### Collected data entries:
---+---

Definition get_booking_services (b : BookingColumns) : list json :=
  if objects b.(bc_services) then b.(bc_services)
  else match b.(bc_service_id), b.(bc_service_data) with
       | None, None => []
       | _, _ =>
           [build_service_entry (uuid_json b.(bc_service_id)) (or_empty b.(bc_service_data))
              (uuid_json b.(bc_service_arrangement_id)) (or_empty b.(bc_service_arrangement_data))
              (numeric_json b.(bc_base_price)) (JInt b.(bc_duration_minutes)) 0]
       end.

Definition entry_service_name (entry : json) : string :=
  let sd := jget entry "service_data" in text_or_empty [jget sd "name"; jget sd "service_name"].
Definition entry_arrangement_name (entry : json) : string :=
  let ad := jget entry "service_arrangement_data" in
  text_or_empty [jget ad "arrangement_name"; jget ad "room_name"; jget ad "name"].

Definition service_names (entries : list json) : list string :=
  List.filter truthy (entry_service_name <$> entries).
Definition joined_service_name (entries : list json) (sep : string) : string := join sep (service_names entries).

Definition total_services_price (entries : list json) : Decimal :=
  sum_decimals ((λ e, to_decimal (jget e "base_price")) <$> entries).
Definition total_services_duration (entries : list json) : Z :=
  sum_ints ((λ e, to_int (jget e "duration_minutes")) <$> entries).

(** [dict.fromkeys]: the first occurrence of each. *)
Fixpoint distinct (seen l : list string) : list string :=
  match l with
  | [] => []
  | x :: l => if x in? seen then distinct seen l else x :: distinct (x :: seen) l
  end.
Definition distinct_arrangement_ids (entries : list json) : list string :=
  distinct [] (omap (λ e, to_str_id (jget e "service_arrangement_id")) entries).

(** [(loyalty_points, price_in_points)] of an entry. *)
Definition effective_points (entry : json) : Z * Z :=
  let sd := jget entry "service_data" in
  let ad := jget entry "service_arrangement_data" in
  let pick (k : string) := match jget ad k with JNull => to_int (jget sd k) | v => to_int v end in
  (pick "loyalty_points", pick "price_in_points").

(** [points_cost]. *)
Definition points_cost (entry : json) : Z :=
  let sd := jget entry "service_data" in
  let ad := jget entry "service_arrangement_data" in
  let p := to_int (jget ad "price_in_points") in
  if p =? 0 then to_int (jget sd "price_in_points") else p.

(** [cache_services_payload]. *)
Definition cache_services_payload (entries : list json) : list json :=
  (λ e, JDict [("service_id", jor (jget e "service_id") JNull);
               ("service_name", opt_json (or_none (entry_service_name e)));
               ("service_arrangement_id", jor (jget e "service_arrangement_id") JNull);
               ("service_arrangement_name", opt_json (or_none (entry_arrangement_name e)));
               ("duration_minutes", JInt (to_int (jget e "duration_minutes")))]) <$> entries.

(** ** multi_therapist.py *)

Definition MULTI_THERAPIST_ARRANGEMENT_TYPES : list string := ["couple_room"; "double_room"].

Definition required_therapist_count (arrangement_type : json) : Z :=
  if lower (strip (json_str (jor arrangement_type (JStr "")))) in? MULTI_THERAPIST_ARRANGEMENT_TYPES then 2 else 1.

Definition entries_required_therapists (entries : list json) : Z :=
  foldl (λ needed entry,
    let arr_data := jget entry "service_arrangement_data" in
    Z.max needed (required_therapist_count (jor (jget arr_data "arrangement_type") (jget arr_data "type")))) 1 entries.

(** [unique_ids]. *)
Definition unique_ids (ids : list json) : list string :=
  distinct [] (json_str <$> List.filter (λ j, jtruthy (Some j)) ids).

Definition therapist_display_name (raw : json) : string :=
  if jtruthy (Some raw) then
    let name := jor_list [jget raw "therapist_name"; jget raw "name"; jget raw "full_name"] in
    if jtruthy (Some name) then json_str name
    else
      let part k := match raw with JDict d => match dict_get d k with Some v => json_str v | None => "" end | _ => "" end in
      strip (part "first_name" ++ " " ++ part "last_name")
  else "".

(** ** sessions.py: building a session *)

Definition MAX_SESSIONS_PER_BOOKING : Z := 3.
Definition MAX_PACKAGE_SESSIONS_PER_BOOKING : Z := 5.

Definition compute_extra_price (extra_minutes : Z) (unit_minutes unit_price : json) : Decimal :=
  let mins := Z.max extra_minutes 0 in
  let rate := to_decimal unit_price in
  if (mins =? 0) || dec_leb rate (mk_dec 0 0) then mk_dec 0 0
  else
    let unit := or_int (to_int unit_minutes) 30 in
    dec_mul (dec_div (mk_dec mins 0) (mk_dec unit 0)) rate.

Definition normalise_addon (a : json) : json :=
  JDict [("addon_id", JStr (por_str (por (to_str_id (jget a "addon_id")) (to_str_id (jget a "id"))) ""));
         ("name", JStr (text_or_empty [jget a "name"])); ("price", JStr (money (to_decimal (jget a "price"))));
         ("duration_minutes", JInt (to_int (jor (jget a "duration_minutes") (jget a "duration"))))].
Definition normalise_addons (addons : list json) : list json := normalise_addon <$> addons.

Definition with_key (j : json) (k : string) (v : json) : json := JDict (dict_set (jdict_of j) k v).

(** The keyword arguments of [build_session]. *)
Record SessionArgs := mk_session_args {
  sa_position : Z; sa_start : Z; sa_therapist_id : json; sa_therapist_data : jdict;
  sa_arrangement_id : json; sa_arrangement_data : jdict; sa_services : list json; sa_addons : list json;
  sa_extra_minutes : Z; sa_extra_unit_minutes : json; sa_extra_unit_price : json;
  sa_secondary_therapist_id : json; sa_secondary_therapist_data : jdict; sa_session_id : json }.

(** The entries of a session, renumbered and placed in its arrangement. *)
Definition session_entries (a : SessionArgs) : list json :=
  imap (λ i e,
    let e := with_key e "position" (JInt (Z.of_nat i)) in
    with_key e "service_arrangement_id"
      (match to_str_id a.(sa_arrangement_id) with Some id => JStr id | None => jget e "service_arrangement_id" end))
    a.(sa_services).

Definition session_service_name (e : json) : string :=
  let sd := jget e "service_data" in
  text_or_empty [jget sd "name"; jget sd "service_name"; jget e "name"; jget e "service_name"].

(** [e.get("service_id")] of the entries that have one. *)
Definition entry_ids (entries : list json) : list json :=
  List.filter (λ j, jtruthy (Some j)) ((λ e, jget e "service_id") <$> entries).

Definition build_session (a : SessionArgs) (fresh : string) : result json :=
  match a.(sa_services) with
  | [] => Raise (err SessionValidationError)
  | _ =>
      let entries := session_entries a in
      let addon_list := normalise_addons a.(sa_addons) in
      let services_duration := sum_ints ((λ e, to_int (jget e "duration_minutes")) <$> entries) in
      let services_price := sum_decimals ((λ e, to_decimal (jget e "base_price")) <$> entries) in
      let addons_duration := sum_ints ((λ e, to_int (jget e "duration_minutes")) <$> addon_list) in
      let addons_price := sum_decimals ((λ e, to_decimal (jget e "price")) <$> addon_list) in
      let extra := Z.max a.(sa_extra_minutes) 0 in
      let extra_price := compute_extra_price extra a.(sa_extra_unit_minutes) a.(sa_extra_unit_price) in
      let total_duration := services_duration + addons_duration + extra in
      let end_ := a.(sa_start) + total_duration * us_per_minute in
      Ok (JDict [
        ("session_id", JStr (por_str (to_str_id a.(sa_session_id)) fresh));
        ("position", JInt a.(sa_position));
        ("therapist_id", opt_json (to_str_id a.(sa_therapist_id)));
        ("therapist_data", JDict a.(sa_therapist_data));
        ("secondary_therapist_id", opt_json (to_str_id a.(sa_secondary_therapist_id)));
        ("secondary_therapist_data",
          if jtruthy (Some a.(sa_secondary_therapist_id)) then JDict a.(sa_secondary_therapist_data) else JNull);
        ("service_arrangement_id", opt_json (to_str_id a.(sa_arrangement_id)));
        ("service_arrangement_data", JDict a.(sa_arrangement_data));
        ("service_name", JStr (join " + " (List.filter truthy (session_service_name <$> entries))));
        ("services", JList entries);
        ("service_ids", JList (entry_ids entries));
        ("addons", JList addon_list);
        ("extra_minutes", JInt extra);
        ("price_for_extra_minutes", JStr (money extra_price));
        ("services_duration", JInt services_duration);
        ("addons_duration", JInt addons_duration);
        ("total_session_duration", JInt total_duration);
        ("services_price", JStr (money services_price));
        ("addons_price", JStr (money addons_price));
        ("session_price", JStr (money (dec_add (dec_add services_price addons_price) extra_price)));
        ("appointment_start", JStr (isoformat KUWAIT a.(sa_start)));
        ("appointment_end", JStr (isoformat KUWAIT end_))])
  end.
Definition plan_sessions (items : list SessionItem) (appointment_date : string)
    (is_loyalty_booking check_availability : bool) (branch_id exclude_booking_id : option string)
    (fresh : nat → nat → string) : result SessionPlan :=
  '(package_ctx, built) ← as_session_error
    (package_ctx ← resolve_package_context items;
     built ← mapM (λ '(idx, it), build_one_session it idx appointment_date is_loyalty_booking package_ctx fresh) (indexed items);
     Ok (package_ctx, built));
  validate_package_exclusivity built ;;
  sessions ← validate_sessions built
    (match package_ctx with [] => MAX_SESSIONS_PER_BOOKING | _ => MAX_PACKAGE_SESSIONS_PER_BOOKING end);
  let day := before_t appointment_date in
  (if String.eqb (date_text (local_day (start_key (default JNull (head sessions))))) day
   then Ok () else Raise (err SessionValidationError)) ;;
  sessions ← (if check_availability
              then mapM (λ s, check_session_availability s day branch_id exclude_booking_id) sessions
              else Ok sessions);
  Ok (mk_plan sessions (legacy_mirror sessions) (booking_totals sessions) (flatten_services sessions)).
End planner.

---+---

### What you have to do:
Using the data above, reproduce exactly the lines between those holding "Definition unique_ids (ids" and "dec_mul (dec_div (mk_dec", inclusive, and no others.

### Response area:
Definition unique_ids (ids : list json) : list string :=
  distinct [] (json_str <$> List.filter (λ j, jtruthy (Some j)) ids).

Definition therapist_display_name (raw : json) : string :=
  if jtruthy (Some raw) then
    let name := jor_list [jget raw "therapist_name"; jget raw "name"; jget raw "full_name"] in
    if jtruthy (Some name) then json_str name
    else
      let part k := match raw with JDict d => match dict_get d k with Some v => json_str v | None => "" end | _ => "" end in
      strip (part "first_name" ++ " " ++ part "last_name")
  else "".

(** ** sessions.py: building a session *)

Definition MAX_SESSIONS_PER_BOOKING : Z := 3.
Definition MAX_PACKAGE_SESSIONS_PER_BOOKING : Z := 5.

Definition compute_extra_price (extra_minutes : Z) (unit_minutes unit_price : json) : Decimal :=
  let mins := Z.max extra_minutes 0 in
  let rate := to_decimal unit_price in
  if (mins =? 0) || dec_leb rate (mk_dec 0 0) then mk_dec 0 0
  else
    let unit := or_int (to_int unit_minutes) 30 in
    dec_mul (dec_div (mk_dec mins 0) (mk_dec unit 0)) rate.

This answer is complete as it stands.